Having enjoyed Ishqiya immensely, it is with great relief and happiness that I can confirm Dedh Ishqiya is an equally wonderful film. Reprising the story of the uncle-nephew duo of Khalujan and Babban, DI moves forward and joins our protagonists after the first film ends (though I must add that you do not need to have seen Ishqiya to fully appreciate this film). Thankfully, Shah and Warsi effortlessly bring their characters back to life and still have that marvellous on-screen dynamic that we saw in the preceding film. In particular, Warsi (who truth be told I am not too keen on) shines in this role, adding nuance and base to the hapless Babban whilst Shah is a masterclass in action.
There are plenty of layers in DI and the film manages to satisfy a difficult brief of keeping viewers entertained and informed in both the moment and over the course of the narrative which sounds simple in theory but requires a concrete story, competent script and watertight direction as standard to pull off. Not only does DI have these elements in a curated abundance but added to this mix are beautiful nuances and a dark subtext which is in turns solemn and uplifting, mirroring the journey of the story. I also loved the poetry and invocation of a lost world (namely that of sovereignty) married neatly with a recognisable reality to make for a delicious fusion of the old world India and the new.
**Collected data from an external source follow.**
(** ** The two computations of the totals *)






(** The fuel of [pairwise_sum] does not matter once it reaches the
    length of the run. *)
Lemma pairwise_sum_fuel (f1 f2 : nat) (xs : list float) :
  (length xs <= f1)%nat -> (length xs <= f2)%nat -> pairwise_sum f1 xs = pairwise_sum f2 xs.
Proof.
  revert f2 xs. induction f1 as [|f1 IH]; intros f2 xs H1 H2.
  - destruct xs; [|cbn in H1; lia]. destruct f2; reflexivity.
  - destruct f2 as [|f2]; [destruct xs; [reflexivity | cbn in H2; lia]|].
    cbn [pairwise_sum].
    destruct (length xs <? 8)%nat; [reflexivity|].
    destruct (length xs <=? 128)%nat eqn:E; [reflexivity|].
    apply Nat.leb_gt in E.
    set (n := length xs) in *. set (n2 := (n / 2 - (n / 2) mod 8)%nat).
    assert (Hhalf : (n / 2 < n)%nat) by (apply Nat.div_lt; lia).
    assert (Hmod : ((n / 2) mod 8 < 8)%nat) by (apply Nat.mod_upper_bound; lia).
    assert (H64 : (64 <= n / 2)%nat) by (apply Nat.div_le_lower_bound; lia).
    assert (Hn2 : (0 < n2 < n)%nat) by (unfold n2; lia).
    rewrite (IH f2 (firstn n2 xs)), (IH f2 (skipn n2 xs)); try reflexivity;
      rewrite ?length_firstn, ?length_skipn; fold n; lia.
Qed.


(** The Total cells under a mask computed row by row. *)
Lemma loc_total_filter (f : row -> bool) (df : list row) :
  loc_total (map f df) df = map Total (List.filter f df).
Proof.
  unfold loc_total. induction df as [|r df IH]; [reflexivity|].
  cbn [map combine List.filter fst]. destruct (f r); cbn [map snd]; rewrite IH; reflexivity.
Qed.

(** The subtotal of a frame that has rows: the accessor's check, then
    the sum over the rows of the currency. *)
Lemma frame_subtotal_rows (code : string) (df : list row) :
  df <> [] ->
  frame_subtotal code df =
    if str_refused (map Currency df) then Raise AttributeError
    else bind (astype_float
                 (map (fun r => fillna0 (Total r))
                    (List.filter (fun r => cell_is (cell_upper (Currency r)) code) df)))
           (fun xs => Ok (series_sum xs)).
Proof.
  intros Hne. unfold frame_subtotal, str_upper.
  destruct df as [|r0 df0]; [congruence|]. set (df := r0 :: df0).
  destruct (str_refused (map Currency df)); [reflexivity|]. cbn [bind].
  rewrite !map_map.
  rewrite (loc_total_filter (fun r => cell_is (cell_upper (Currency r)) code) df), map_map.
  reflexivity.
Qed.




Lemma rate_or_one_truthy (rate : float) :
  truthy_float rate = true -> rate_or_one rate = rate.
Proof. unfold rate_or_one. intros ->. reflexivity. Qed.

(** A rate the header class accepts is not zero. *)
Lemma fx_valid_truthy (h : ReportHeader) :
  fx_valid h = true -> truthy_float (fx_usd_to_mxn h) = true.
Proof.
  unfold fx_valid, truthy_float. rewrite leb_spec, FloatAxioms.eqb_spec.
  set (c := Prim2SF 0.0001). vm_compute in c. subst c.
  change (Prim2SF 0) with (S754_zero false).
  destruct (Prim2SF (fx_usd_to_mxn h)) as [s | s | | s m e]; try destruct s; cbn; congruence.
Qed.

(** The aggregator's rule, for every rate: no exception, and a rate of
    zero adds nothing to the USD total. *)
Lemma aggregate_rule (entries : list ExpenseEntry) (rate : float) :
  aggregate entries rate =
    Ok {| usd_sub := subtotal "USD" entries;
          mxn_sub := subtotal "MXN" entries;
          total_usd := (subtotal "USD" entries
                        + (if truthy_float rate then subtotal "MXN" entries / rate else 0))%float;
          total_mxn := (subtotal "MXN" entries + subtotal "USD" entries * rate)%float |}.
Proof.
  unfold aggregate. destruct (truthy_float rate) eqn:E; [|reflexivity].
  rewrite (py_div_truthy _ _ E). reflexivity.
Qed.

(** The sheet's rule, on the subtotals of its frame. *)
Lemma totals_sheet_rule (df : list row) (header : ReportHeader) (u m : float) :
  frame_subtotal "USD" df = Ok u ->
  frame_subtotal "MXN" df = Ok m ->
  totals_sheet df header =
    Ok {| usd_sub := u; mxn_sub := m;
          total_usd := (u + m / rate_or_one (fx_usd_to_mxn header))%float;
          total_mxn := (m + u * rate_or_one (fx_usd_to_mxn header))%float |}.
Proof.
  intros Hu Hm. unfold totals_sheet. rewrite Hu, Hm. cbn [bind].
  rewrite py_div_truthy; [reflexivity|].
  unfold rate_or_one. destruct (truthy_float (fx_usd_to_mxn header)) eqn:E; [exact E | reflexivity].
Qed.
Of course, the star attraction here is La Dixit, whose breathless recitation of her dialogue, eyes that say everything and simple screen presence bring a gravitas and wonderful aura to the film that has not been seen on the silver screen for a long time. Dixit still has plenty to offer the world of Hindi cinema and this is the perfect showcase for her talents – never mind her lovely acting, DI is worth watching for her ability to tell a story through her dancing, something that is lost in the body rolls and pelvic thrusts of today. Qureshi (rightly) seems in awe of Dixit but gives a likeable and respectable turn as Muniya. I also loved Raaz who makes his presence felt.
Quite simply, Dedh Ishqiya is a must watch film that will appeal across the board – despite its darker allusions and adult themes, DI never feels the need to flaunt all its assets at once but instead, carefully teases before revealing itself, all with unforced yet detailed precision. Furthermore, DI sounds a rousing bugle for how Hindi cinema is sitting on a wealthy resource of actresses like Dixit who have to yet to reach their prime and whose presence and talent have the capability of not only creating a fascinating new genre of its own but also actually advancing Hindi cinema into a glorious new age of films. Unmissable.